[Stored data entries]
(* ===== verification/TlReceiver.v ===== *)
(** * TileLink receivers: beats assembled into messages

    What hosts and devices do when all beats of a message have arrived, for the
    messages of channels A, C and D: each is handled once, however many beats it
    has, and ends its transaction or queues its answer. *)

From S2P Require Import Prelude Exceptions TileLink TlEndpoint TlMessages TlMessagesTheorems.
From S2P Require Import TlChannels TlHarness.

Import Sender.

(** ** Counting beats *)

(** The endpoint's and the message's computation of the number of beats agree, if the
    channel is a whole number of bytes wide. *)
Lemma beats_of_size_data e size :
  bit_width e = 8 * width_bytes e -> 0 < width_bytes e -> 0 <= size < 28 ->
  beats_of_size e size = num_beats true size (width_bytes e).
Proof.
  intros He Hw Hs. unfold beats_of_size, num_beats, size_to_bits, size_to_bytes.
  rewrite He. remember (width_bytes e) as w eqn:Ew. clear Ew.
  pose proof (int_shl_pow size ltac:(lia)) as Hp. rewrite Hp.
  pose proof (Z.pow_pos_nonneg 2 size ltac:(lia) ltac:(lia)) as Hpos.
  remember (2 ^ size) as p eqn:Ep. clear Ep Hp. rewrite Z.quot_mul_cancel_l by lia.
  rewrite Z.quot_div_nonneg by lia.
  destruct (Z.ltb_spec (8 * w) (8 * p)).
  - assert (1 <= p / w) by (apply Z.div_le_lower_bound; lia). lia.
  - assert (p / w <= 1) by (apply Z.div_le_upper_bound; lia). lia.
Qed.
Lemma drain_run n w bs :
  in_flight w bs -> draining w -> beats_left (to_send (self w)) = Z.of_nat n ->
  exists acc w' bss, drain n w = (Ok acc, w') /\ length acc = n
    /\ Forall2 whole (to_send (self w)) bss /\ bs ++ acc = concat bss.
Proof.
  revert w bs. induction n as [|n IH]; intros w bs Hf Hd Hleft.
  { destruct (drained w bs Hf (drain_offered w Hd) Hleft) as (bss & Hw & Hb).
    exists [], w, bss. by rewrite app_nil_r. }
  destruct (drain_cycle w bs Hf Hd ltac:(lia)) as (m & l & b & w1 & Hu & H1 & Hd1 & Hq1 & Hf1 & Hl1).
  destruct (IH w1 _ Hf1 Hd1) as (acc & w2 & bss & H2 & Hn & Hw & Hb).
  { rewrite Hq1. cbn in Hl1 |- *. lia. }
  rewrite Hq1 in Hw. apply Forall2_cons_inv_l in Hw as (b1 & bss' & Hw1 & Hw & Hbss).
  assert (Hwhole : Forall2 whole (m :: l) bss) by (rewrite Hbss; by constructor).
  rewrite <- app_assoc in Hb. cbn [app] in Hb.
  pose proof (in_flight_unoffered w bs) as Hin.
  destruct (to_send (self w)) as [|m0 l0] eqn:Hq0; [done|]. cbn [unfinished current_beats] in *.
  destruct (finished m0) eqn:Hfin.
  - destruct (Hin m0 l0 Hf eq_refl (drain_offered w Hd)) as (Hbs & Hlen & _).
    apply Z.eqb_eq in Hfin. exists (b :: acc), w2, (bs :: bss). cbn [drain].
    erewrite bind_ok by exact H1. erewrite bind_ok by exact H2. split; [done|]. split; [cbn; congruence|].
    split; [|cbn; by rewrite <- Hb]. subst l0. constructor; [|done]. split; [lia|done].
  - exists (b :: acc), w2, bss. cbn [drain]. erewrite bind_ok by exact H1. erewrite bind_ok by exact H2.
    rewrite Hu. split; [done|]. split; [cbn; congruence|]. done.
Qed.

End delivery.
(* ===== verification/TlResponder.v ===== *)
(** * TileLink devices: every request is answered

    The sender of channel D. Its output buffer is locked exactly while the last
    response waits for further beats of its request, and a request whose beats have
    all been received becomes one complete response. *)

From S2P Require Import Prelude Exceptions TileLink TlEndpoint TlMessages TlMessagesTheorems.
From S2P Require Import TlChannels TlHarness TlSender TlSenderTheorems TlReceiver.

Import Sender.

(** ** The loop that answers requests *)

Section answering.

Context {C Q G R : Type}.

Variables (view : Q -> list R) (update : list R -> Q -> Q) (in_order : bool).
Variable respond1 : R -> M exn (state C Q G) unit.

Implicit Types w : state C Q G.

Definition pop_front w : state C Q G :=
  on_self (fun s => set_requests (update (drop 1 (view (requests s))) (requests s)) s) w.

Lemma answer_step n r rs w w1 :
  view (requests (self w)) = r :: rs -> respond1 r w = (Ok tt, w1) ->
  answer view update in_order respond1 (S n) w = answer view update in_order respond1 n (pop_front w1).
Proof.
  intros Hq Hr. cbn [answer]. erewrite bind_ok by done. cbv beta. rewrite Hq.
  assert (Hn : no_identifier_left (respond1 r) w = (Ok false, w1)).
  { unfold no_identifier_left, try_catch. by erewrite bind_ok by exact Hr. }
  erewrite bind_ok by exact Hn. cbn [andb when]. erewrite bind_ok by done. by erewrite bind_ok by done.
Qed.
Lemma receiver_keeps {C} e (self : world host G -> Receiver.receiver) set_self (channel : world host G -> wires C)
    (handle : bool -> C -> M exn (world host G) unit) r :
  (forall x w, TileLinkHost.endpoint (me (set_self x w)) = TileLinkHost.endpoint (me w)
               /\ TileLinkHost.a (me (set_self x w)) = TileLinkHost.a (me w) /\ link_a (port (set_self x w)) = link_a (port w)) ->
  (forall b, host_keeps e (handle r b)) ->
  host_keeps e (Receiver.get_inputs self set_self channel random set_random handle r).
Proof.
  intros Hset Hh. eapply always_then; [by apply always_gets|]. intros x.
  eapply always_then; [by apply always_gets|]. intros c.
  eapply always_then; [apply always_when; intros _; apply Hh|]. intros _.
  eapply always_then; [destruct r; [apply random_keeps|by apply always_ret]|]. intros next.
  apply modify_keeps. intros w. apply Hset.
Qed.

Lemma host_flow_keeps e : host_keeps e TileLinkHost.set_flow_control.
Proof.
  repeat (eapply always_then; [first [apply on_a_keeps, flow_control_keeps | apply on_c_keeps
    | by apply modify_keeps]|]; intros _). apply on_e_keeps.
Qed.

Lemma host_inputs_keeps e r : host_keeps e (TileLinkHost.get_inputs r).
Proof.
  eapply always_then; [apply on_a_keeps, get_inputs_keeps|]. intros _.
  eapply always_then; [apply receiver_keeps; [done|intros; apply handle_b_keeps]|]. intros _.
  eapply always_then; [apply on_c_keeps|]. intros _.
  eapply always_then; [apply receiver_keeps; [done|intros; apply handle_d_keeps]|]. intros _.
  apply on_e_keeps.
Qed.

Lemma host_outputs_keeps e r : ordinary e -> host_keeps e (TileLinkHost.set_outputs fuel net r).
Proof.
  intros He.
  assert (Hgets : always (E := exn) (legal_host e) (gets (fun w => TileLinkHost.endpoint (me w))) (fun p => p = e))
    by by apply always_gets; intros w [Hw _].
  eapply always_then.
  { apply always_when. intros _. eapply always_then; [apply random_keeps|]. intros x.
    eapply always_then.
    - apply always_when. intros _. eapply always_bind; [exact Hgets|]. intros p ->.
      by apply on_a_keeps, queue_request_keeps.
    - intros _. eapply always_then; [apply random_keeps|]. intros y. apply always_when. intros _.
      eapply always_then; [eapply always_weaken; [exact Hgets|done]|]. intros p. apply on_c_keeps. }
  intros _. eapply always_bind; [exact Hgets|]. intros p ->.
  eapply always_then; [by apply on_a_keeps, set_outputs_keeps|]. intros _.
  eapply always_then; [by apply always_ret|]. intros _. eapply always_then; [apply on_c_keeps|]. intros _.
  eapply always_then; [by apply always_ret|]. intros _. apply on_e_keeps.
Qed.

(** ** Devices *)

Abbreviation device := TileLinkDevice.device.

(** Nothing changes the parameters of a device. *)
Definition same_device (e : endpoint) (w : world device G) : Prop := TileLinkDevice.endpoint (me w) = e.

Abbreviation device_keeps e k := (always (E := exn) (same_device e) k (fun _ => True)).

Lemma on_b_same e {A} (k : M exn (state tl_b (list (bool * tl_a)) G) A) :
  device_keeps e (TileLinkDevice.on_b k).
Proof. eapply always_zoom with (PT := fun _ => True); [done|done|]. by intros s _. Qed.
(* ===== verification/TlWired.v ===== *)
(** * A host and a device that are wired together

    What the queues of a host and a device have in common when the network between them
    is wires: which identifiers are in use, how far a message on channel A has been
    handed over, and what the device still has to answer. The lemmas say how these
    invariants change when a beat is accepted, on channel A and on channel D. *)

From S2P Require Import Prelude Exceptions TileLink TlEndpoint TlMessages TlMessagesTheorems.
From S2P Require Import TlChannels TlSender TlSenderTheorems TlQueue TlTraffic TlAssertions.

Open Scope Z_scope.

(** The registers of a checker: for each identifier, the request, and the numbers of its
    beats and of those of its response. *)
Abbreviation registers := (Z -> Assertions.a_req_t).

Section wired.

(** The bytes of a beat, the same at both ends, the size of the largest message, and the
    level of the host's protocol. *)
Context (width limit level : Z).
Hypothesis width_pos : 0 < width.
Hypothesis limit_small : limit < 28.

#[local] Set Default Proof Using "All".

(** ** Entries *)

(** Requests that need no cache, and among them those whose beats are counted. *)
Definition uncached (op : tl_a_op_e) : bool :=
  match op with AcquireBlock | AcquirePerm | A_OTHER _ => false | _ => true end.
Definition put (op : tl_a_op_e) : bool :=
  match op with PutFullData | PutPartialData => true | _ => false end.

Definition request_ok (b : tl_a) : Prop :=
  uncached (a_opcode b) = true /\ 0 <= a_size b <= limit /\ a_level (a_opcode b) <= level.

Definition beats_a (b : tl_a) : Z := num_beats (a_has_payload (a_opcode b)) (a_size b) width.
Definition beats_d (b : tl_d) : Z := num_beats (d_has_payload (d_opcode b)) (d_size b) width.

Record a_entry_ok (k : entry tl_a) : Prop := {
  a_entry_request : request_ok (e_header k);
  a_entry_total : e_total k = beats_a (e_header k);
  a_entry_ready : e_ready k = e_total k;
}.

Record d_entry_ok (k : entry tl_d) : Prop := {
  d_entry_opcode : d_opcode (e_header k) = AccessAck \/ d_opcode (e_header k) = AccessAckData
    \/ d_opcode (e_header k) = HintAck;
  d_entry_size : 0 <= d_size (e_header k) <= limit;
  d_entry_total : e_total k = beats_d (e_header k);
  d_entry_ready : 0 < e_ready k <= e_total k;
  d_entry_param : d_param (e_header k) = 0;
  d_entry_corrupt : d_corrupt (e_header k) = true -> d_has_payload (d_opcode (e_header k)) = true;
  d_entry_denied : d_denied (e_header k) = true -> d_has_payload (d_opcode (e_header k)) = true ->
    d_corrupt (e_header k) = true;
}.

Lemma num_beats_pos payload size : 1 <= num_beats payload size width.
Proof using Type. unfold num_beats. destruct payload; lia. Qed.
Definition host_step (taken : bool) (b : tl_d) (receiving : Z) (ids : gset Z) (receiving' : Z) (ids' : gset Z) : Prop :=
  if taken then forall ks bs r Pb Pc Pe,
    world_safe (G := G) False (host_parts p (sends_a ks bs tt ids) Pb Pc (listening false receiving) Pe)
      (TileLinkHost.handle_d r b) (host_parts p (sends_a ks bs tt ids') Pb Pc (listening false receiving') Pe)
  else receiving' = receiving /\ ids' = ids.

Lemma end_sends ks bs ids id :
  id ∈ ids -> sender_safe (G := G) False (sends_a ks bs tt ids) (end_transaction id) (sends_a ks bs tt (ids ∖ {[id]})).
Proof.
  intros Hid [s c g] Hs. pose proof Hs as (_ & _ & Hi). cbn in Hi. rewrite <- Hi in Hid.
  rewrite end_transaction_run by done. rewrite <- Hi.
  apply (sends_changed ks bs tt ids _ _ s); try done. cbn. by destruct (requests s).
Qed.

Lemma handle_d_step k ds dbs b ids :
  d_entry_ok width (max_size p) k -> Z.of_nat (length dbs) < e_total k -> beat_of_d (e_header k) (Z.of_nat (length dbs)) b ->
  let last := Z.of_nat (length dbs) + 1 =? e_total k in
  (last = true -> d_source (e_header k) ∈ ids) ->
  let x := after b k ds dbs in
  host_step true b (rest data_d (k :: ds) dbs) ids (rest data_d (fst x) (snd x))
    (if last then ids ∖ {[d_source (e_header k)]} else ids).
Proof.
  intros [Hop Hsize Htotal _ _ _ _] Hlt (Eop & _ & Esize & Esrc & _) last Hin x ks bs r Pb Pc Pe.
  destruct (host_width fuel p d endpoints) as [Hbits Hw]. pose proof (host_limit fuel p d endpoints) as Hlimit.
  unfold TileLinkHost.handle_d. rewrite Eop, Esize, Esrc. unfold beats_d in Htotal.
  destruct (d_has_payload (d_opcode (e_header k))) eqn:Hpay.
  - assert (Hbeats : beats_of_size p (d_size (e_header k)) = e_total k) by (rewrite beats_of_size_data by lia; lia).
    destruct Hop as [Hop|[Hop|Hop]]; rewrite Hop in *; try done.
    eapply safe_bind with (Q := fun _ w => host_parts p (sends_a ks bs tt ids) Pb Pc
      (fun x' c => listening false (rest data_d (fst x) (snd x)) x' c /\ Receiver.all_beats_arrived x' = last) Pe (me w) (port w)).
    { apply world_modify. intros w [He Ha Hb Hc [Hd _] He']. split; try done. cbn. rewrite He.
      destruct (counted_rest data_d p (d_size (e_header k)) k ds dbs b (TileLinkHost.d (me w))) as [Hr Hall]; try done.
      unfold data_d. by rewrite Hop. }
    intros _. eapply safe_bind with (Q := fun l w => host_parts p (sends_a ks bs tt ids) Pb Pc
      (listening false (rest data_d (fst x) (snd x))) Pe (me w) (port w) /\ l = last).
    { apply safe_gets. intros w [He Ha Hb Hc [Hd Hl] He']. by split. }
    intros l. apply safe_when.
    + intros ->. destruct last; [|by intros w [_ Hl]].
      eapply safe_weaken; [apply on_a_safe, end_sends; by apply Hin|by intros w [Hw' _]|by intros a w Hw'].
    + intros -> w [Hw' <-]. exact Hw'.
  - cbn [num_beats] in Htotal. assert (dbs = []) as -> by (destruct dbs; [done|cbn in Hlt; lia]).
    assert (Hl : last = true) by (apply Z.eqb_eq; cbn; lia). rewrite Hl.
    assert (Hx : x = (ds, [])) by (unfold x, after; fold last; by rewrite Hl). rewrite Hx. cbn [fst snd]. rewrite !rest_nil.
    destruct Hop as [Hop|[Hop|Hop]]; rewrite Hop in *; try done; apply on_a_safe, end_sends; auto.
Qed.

■ **EXERCISE AIM**: Using the data above, count the lines that hold the string "receiving". Report the number and nothing else.

■ **YOUR RESPONSE**: 4